How to turn your garden into a blooming wonderland of white flowers


White gardens are beautiful day and night, but even the most famous one in the world is a mix of colours, and that’s all-white.

Words: Jane Wrigglesworth

This is the famous White Garden. It’s 70 years old, and more than 200,000 people a year still wander through it. Its creator, Vita Sackville-West, wasn’t aiming to create a one-colour garden fashion, but it’s now forever linked to her name and Sissinghurst Castle Garden.

“I am trying to make a grey, green, and white garden,” she wrote in the Observer in 1950. “This is an experiment that I ardently hope may be successful, though I doubt it.

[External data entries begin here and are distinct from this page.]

(* ===== verification/VirtualTheorems.v ===== *)
(** * Properties of the virtual processor

    The claims about the virtual state, and a node of the main network on which they are
    applied: the genesis is processed, a block arrives and is resolved. *)

From S2P Require Import Prelude Hash Uint Interval ReachStore ReachSim ReachTree ReachQuery ReachDag ReachMain ReachService Relations Headers GhostdagStore Ghostdag GhostdagInv GhostdagMerge GhostdagRun Window WindowProof Difficulty DifficultyProof Stores Depth SelectedChain DepthProof Errors HeaderProcessor HeaderInv HeaderValidate HeaderRun HeaderMain HeaderTheorems Tx Utxo UtxoProof Hashing HashingProof Merkle Database DatabaseProof TxValidator TxValidatorProof Coinbase CoinbaseProof BodyProcessor BodyProof BodyTheorems U3072 MuHash VirtualStores VirtualProcessor VirtualUtxo VirtualCalc VirtualChain VirtualMain VirtualParents VirtualUpdate VirtualHistory.

Section theorems.
Context `{X : Externals} {IL : IterationLaws} {ML : MuHashLaws ext_inverse}.
Context (fuel : nat) (pow_hash : Header → Uint.Uint) (wcs : nat) (W : Z).

(** C2: histories of the whole node.  On a node with the body of the genesis the virtual
    processor sets up its state, and from then on the invariant holds along every
    interleaving of calls of the three processors that do not panic: the virtual UTXO set
    is the set of the virtual selected parent changed by the virtual difference, committed
    to by the virtual multiset, the stored differences and multisets are those of the
    valid chain blocks, statuses are right and the pruning points lie on the selected
    chain.  In every such state in which there is room for one more block and the pruning
    candidate is below the selected tip ([resolvable]), [resolve_virtual] either returns,
    and then the greatest body tip is the virtual selected parent if its chain is valid,
    and is disqualified with the virtual state unchanged if it is not; or it panics, and
    then a block of the chain of that tip, or the virtual block over it, accepts or holds
    a transaction that meets every other rule but has an invalid signature.  Assumed of the
    bodies received, whenever one arrives ([world_ok]): ids and hashes of transactions do
    not collide, the declared subsidies are together within the supply, DAA scores are
    below 2^62, lengths fit 64 bits; and of the headers what C1 assumes. *)
Theorem virtual_history_correct v : SetOrderLaw → fresh_virtual W (node_dag (vp_body v)) fuel v →
  ∃ v0, process_genesis_state_if_needed (E:=RuleError) fuel v = (Ok tt, v0)
    ∧ ∀ w, rtc (virtual_step fuel pow_hash wcs W) v0 w → node_inv W w
      ∧ (resolvable fuel W w → match resolve_virtual (E:=RuleError) fuel w with
          | (Ok _, w') => node_inv W w' ∧ ∃ b vs vs', vst_access (vp_state_store w) = Some vs ∧ vst_access (vp_state_store w') = Some vs'
              ∧ virtual_resolved (node_dag (vp_body w)) w w' b vs vs'
          | (Panic, _) => tip_crashes (node_dag (vp_body w)) w
          | _ => False
          end).
Proof using IL ML.
  intros HO HF. pose proof (genesis_node_inv fuel W v HF) as Hg. unfold runs in Hg.
  destruct (process_genesis_state_if_needed fuel v) as [[[]|?| |] v0]; try done. exists v0. split; [done|]. intros w Hr.
  assert (node_inv W w) as HI by (by eapply virtual_history). split; [done|]. intros HR.
  pose proof (resolve_keeps fuel W w HI HR HO) as Hk. unfold runs_unless in Hk.
  destruct (resolve_virtual fuel w) as [[[]|?| |] w']; [|done|exact Hk|done]. destruct Hk as (HI' & _ & Hres). by split.
Qed.

(** A chain with a block that crashes the node is not valid. *)
Lemma chain_crash_invalid v b : chain_inv W (node_dag (vp_body v)) v → chain_crashes v b → ∀ U A M D, ¬ valid_chain (vp_body v) b U A M D.
Proof using.
  intros HC (x & Hsel & Hcr). pose proof (hi_dag _ _ _ (by_headers _ _ _ (ci_body _ _ _ HC))) as HG.
  induction Hsel as [|b d Hd Hsel IH]; intros U A M D HV; [by eapply crash_invalid|].
  inversion HV as [Hg|? gd ? ? ? ? ? ? ? U0 A0 M0 D0 _ Hgd _ Hsp]; [|unfold vp_stores in Hd; replace gd with d in Hsp by congruence; by apply (IH U0 A0 M0 D0)].
  subst b. unfold vp_stores in Hd. rewrite (gd_genesis_data _ _ _ _ HG) in Hd. injection Hd as <-.
  destruct Hcr as (gx & _ & _ & _ & _ & _ & _ & _ & _ & _ & _ & _ & Hgx & _).
  assert (hp_data (bp_stores (vp_body v)) !! Hashes.ORIGIN = None) as Ho by exact (origin_unknown _ _ _ _ HG).
  change (selected_parent genesis_ghostdag_data) with Hashes.ORIGIN in Hsel.
  inversion Hsel as [|? d' Hd']; [subst x|unfold vp_stores in Hd']; congruence.
Qed.

(** C3: verification of the UTXO state of a chain block.  For a block with a body whose
    selected parent is valid with UTXO set [U], read through any view of [U] and with any
    multiset that commits to [U], [calculate_utxo_state] followed by
    [verify_expected_utxo_state] passes exactly when the block is a valid chain block
    (commitments, accepted ids, coinbase, transactions and their signatures): then the
    mergeset difference leads from [U] to the UTXO set of the block and the multiset is
    the normal form of its commitment.  It fails only if the block is not valid; and it
    panics only if a transaction that the block accepts or holds meets every other rule
    but has an invalid signature, and then the block is not valid either.  The node
    satisfies the invariant, with the assumptions on the bodies named in C2. *)
Theorem utxo_state_verified v cur gd U A M D : node_inv W v →
  is_Some (bt_access (bp_block_transactions_store (vp_body v)) !! cur) → cur ≠ genesis_of v →
  hp_data (vp_stores v) !! cur = Some gd → valid_chain (vp_body v) (selected_parent gd) U A M D →
  ∃ x, headers_access (hp_headers_store (vp_stores v)) !! cur = Some x
    ∧ (crashes (vp_body v) cur → ∀ U A M D, ¬ valid_chain (vp_body v) cur U A M D)
    ∧ ∀ (T : Type) (HT : UtxoView T) (view : T) ms cache, shows view U → commits ms U → sig_cache_ok ext_verify cache →
      match calculate_utxo_state (E:=unit) (vp_body v) view (h_daa_score (lv_header x)) (utxo_context_new gd ms, cache) with
      | (Ok _, st) => verified v cur U (verify_expected_utxo_state (vp_body v) view (lv_header x) st)
      | (Panic, _) => crashes (vp_body v) cur
      | _ => False
      end.
Proof using IL ML.
  intros [HV _] Hb Hne Hgd Hsp. pose proof (vi_chain _ _ _ HV) as HC.
  destruct (up_verified W _ v HC cur gd Hgd Hne Hb U A M D Hsp) as (x & Hx & Hrun). exists x. split; [done|].
  split; [intros Hcr ? ? ? ?; by apply crash_invalid|]. intros T HT view ms cache H1 H2 H3.
  pose proof (Hrun T HT view ms cache H1 H2 H3) as Hr. unfold runs_unless in Hr.
  destruct (calculate_utxo_state _ _ _ _) as [[[]|?| |] st]; done.
Qed.

(** C4: reorganisations.  [walk_to] moves from the virtual state to any block with a body.
    When it returns it has left the virtual stores alone and kept the invariant of the
    chain, and has decided whether the block is valid: if it is, the accumulated
    difference applied to the virtual UTXO set gives exactly the UTXO set of the block,
    whatever blocks were undone and redone on the way; if not, the block is disqualified.
    It panics only if a block of the chain accepts or holds a transaction that meets every
    other rule but has an invalid signature; then the block is not valid.  It does
    nothing else: it ends, and returns no error.  The node satisfies the invariant, with
    the assumptions on the bodies named in C2. *)
Theorem walk_to_correct v vs b : node_inv W v → vst_access (vp_state_store v) = Some vs →
  is_Some (bt_access (bp_block_transactions_store (vp_body v)) !! b) → (size (hp_data (vp_stores v)) < fuel)%nat →
  match walk_to (E:=RuleError) fuel vs b v with
  | (Ok acc, w) => chain_inv W (node_dag (vp_body v)) w ∧ vp_virtual_stores w = vp_virtual_stores v
    ∧ ((∃ A M D, status_of w b = Some StatusUTXOValid ∧ applies acc (us_access (vp_utxo_set v))
          ∧ valid_chain (vp_body v) b (apply acc (us_access (vp_utxo_set v))) A M D)
      ∨ status_of w b = Some StatusDisqualifiedFromChain ∧ ∀ U A M D, ¬ valid_chain (vp_body v) b U A M D)
  | (Panic, _) => chain_crashes v b ∧ ∀ U A M D, ¬ valid_chain (vp_body v) b U A M D
  | _ => False
  end.
Proof using IL ML.
  intros [HV _] Hvs Hb Hf. pose proof (walk_to_run (E:=RuleError) W _ fuel v vs b HV Hvs Hb Hf) as Hr. unfold runs_unless in Hr.
  destruct (walk_to fuel vs b v) as [[acc|?| |] w]; [|done|split; [done|apply chain_crash_invalid; [apply HV|done]]|done].
  destruct Hr as (Hw & HX & Hres).
  split_and!; [done|apply HX|]. destruct Hres as [[Ha (A & M & D & HVb) Hd]|Hst].
  - left. exists A, M, D. unfold vp_utxo_set in *. rewrite (ec_virtual _ _ HX) in *.
    split_and!; [by apply (ci_status _ _ _ Hw)|done|by apply (extends_valid v w)].
  - right. split; [done|]. intros U A M D HVb. by apply (ci_disqualified _ _ _ Hw b Hst U A M D), (extends_valid v w).
Qed.

(** C5: coins are conserved.  On a node that satisfies the invariant, with the assumptions
    on the bodies named in C2, the coins of the UTXO set of a valid chain block, together
    with the rewards that its coinbase may pay (the subsidies and fees of the blocks that
    it merges), are at most the subsidies declared by the blocks that its chain merges,
    each of which is counted once and is a proper ancestor of the block with a body; every
    entry of the set is an output of a transaction of a stored body, accepted by the chain. *)
Theorem supply_bounded v b U A M D : node_inv W v → valid_chain (vp_body v) b U A M D →
  0 ≤ D ∧ coins U + D ≤ granted (vp_body v) M
  ∧ (∀ x, x ∈ M → x ≠ b ∧ ancestor (node_dag (vp_body v)) x b ∧ is_Some (bt_access (bp_block_transactions_store (vp_body v)) !! x))
  ∧ ∀ o e, U !! o = Some e → op_transaction_id o ∈ A ∧ source (bt_access (bp_block_transactions_store (vp_body v))) o e.
Proof using IL ML.
  intros [HV _] Hb. pose proof (vi_chain _ _ _ HV) as HC.
  pose proof (valid_facts W _ _ (ci_body _ _ _ HC) (ci_world _ _ _ HC) _ _ _ _ _ Hb) as HF.
  split_and!; [apply HF|apply HF|apply (cf_merged _ _ _ _ _ _ _ HF)|].
  intros o e Ho. by apply (le_source _ _ _ (cf_ledger _ _ _ _ _ _ _ HF)).
Qed.

(** C34: the parents of the virtual block.  On a node that satisfies the invariant, with
    the pruning candidate below the greatest body tip and with room for one more block in
    the machine integers (scores, work and the bound of the loops; [resolvable]),
    [pick_virtual_parents] ends on the body tips: the parents are distinct
    blocks below tips, none an ancestor of another, headed by the greatest tip which is
    the selected parent, as many as the limit allows at most, with a mergeset within the
    limit of its size. *)
Theorem virtual_parents_correct v : node_inv W v → resolvable fuel W v → SetOrderLaw →
  ∃ T b parents d, tips_access (bp_body_tips_store (vp_body v)) = Some T ∧ b ∈ T
    ∧ (∀ t, t ∈ T → sb_le (as_sortable (hp_data (vp_stores v)) t) (as_sortable (hp_data (vp_stores v)) b))
    ∧ pick_virtual_parents (E:=RuleError) fuel (vp_stores v) b (ext_set_order T) = Ok (parents, d)
    ∧ virtual_parents_ok (vp_stores v) (node_dag (vp_body v)) b (ext_set_order T) (p_max_block_parents (vp_params v))
        (p_mergeset_size_limit (vp_params v)) parents d.
Proof using IL ML.
  intros HI HR HO. pose proof (vi_chain _ _ _ (proj1 HI)) as HC. destruct (tips_run W _ v HC HO) as (T & b & HT & Hb & Htips).
  destruct (next_pruning fuel W v HI HR HO b) as [info HP]; [by exists T|].
  destruct (pick_tips W _ fuel v (ext_set_order T) b info HC (rv_room _ _ _ HR) Htips HP) as (parents & d & Hpick & Hok).
  assert (∀ t, t ∈ ext_set_order T ↔ t ∈ T) as Hin by (intros t; by rewrite (HO T), elem_of_elements).
  exists T, b, parents, d. split_and!; [done|apply Hin, Htips|intros t Ht%Hin; by apply (to_max _ _ _ _ Htips)|done|done].
Qed.
End theorems.

(** The rewards that the coinbase of a valid block may pay. *)
Lemma valid_due `{X : Externals} s b gd U A M D : valid_chain s b U A M D → b ≠ p_genesis_hash (hp_params (bp_stores s)) →
  hp_data (bp_stores s) !! b = Some gd → ∃ cb order daa U0, merge_order s gd order
    ∧ D = zsum (subsidy_of s <$> selected_parent gd :: order) + fees (next_txs s daa U0 gd cb order).
Proof.
  inversion 1 as [|? gd2 x cb rest cb' rest' order nd U0 A0 M0 D0 Hne Hgd Hx Hsp Hcb Hcb' Ho Hnd daa Hval Hsig]; [done|].
  intros _ Hgd'. assert (gd2 = gd) as -> by congruence. by exists cb, order, daa, U0.
Qed.

(** ** A node of the main network *)

(** On a node of at most two blocks the windows are too small to move the target. *)
Lemma short_window_target data time w : (length w ≤ 1)%nat → next_target data time w = 0.
Proof. destruct w as [|x [|y w]]; cbn [length]; [done|intros _|lia]. unfold next_target, by_time. by destruct time. Qed.

Lemma window_short (P : Dag) (m : GdMap) g ps n w : (size m ≤ 2)%nat → is_Some (m !! g) → top n (window_of P m g ps) w → (length w ≤ 1)%nat.
Proof.
  intros Hs Hg HT. assert (w ⊆+ as_sortable m <$> elements (dom m ∖ {[g]} : gset Hash)) as Hsub.
  { apply NoDup_submseteq; [apply (top_nodup _ _ _ HT)|]. intros x Hx. destruct (top_in _ _ _ HT x Hx) as (h & -> & Hh & Hne & _).
    apply list_elem_of_fmap_2, elem_of_elements, elem_of_difference. split; [by apply elem_of_dom|by intros ?%elem_of_singleton]. }
  apply submseteq_length in Hsub. rewrite length_fmap in Hsub. change (length (elements ?X)) with (size X) in Hsub.
  rewrite size_difference, size_singleton, size_dom in Hsub by (by apply singleton_subseteq_l, elem_of_dom). lia.
Qed.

One’s best ideas seldom play up in practice to one’s expectations, especially in gardening.”

She visualised white trumpet lilies emerging from grey southernwood, artemisia, and cotton lavender, not all-white. “I don’t want to boast in advance about my grey, green, and white garden. It may be a terrible failure. I only wanted to suggest that such experiments are worth trying.”

What subsequently became known as the White Garden was an instant hit, initiated a white-bloom movement, and remains a popular garden style today. If you were to call half a dozen landscapers, they’d all say the same thing: a white garden is relaxing.

Another wonderful characteristic of a white garden is that the flowers are luminous under the moon’s glow. In my garden, a kahikatea covered in silver-white lichen glows in the moonlight, its trunk lit up like a beacon.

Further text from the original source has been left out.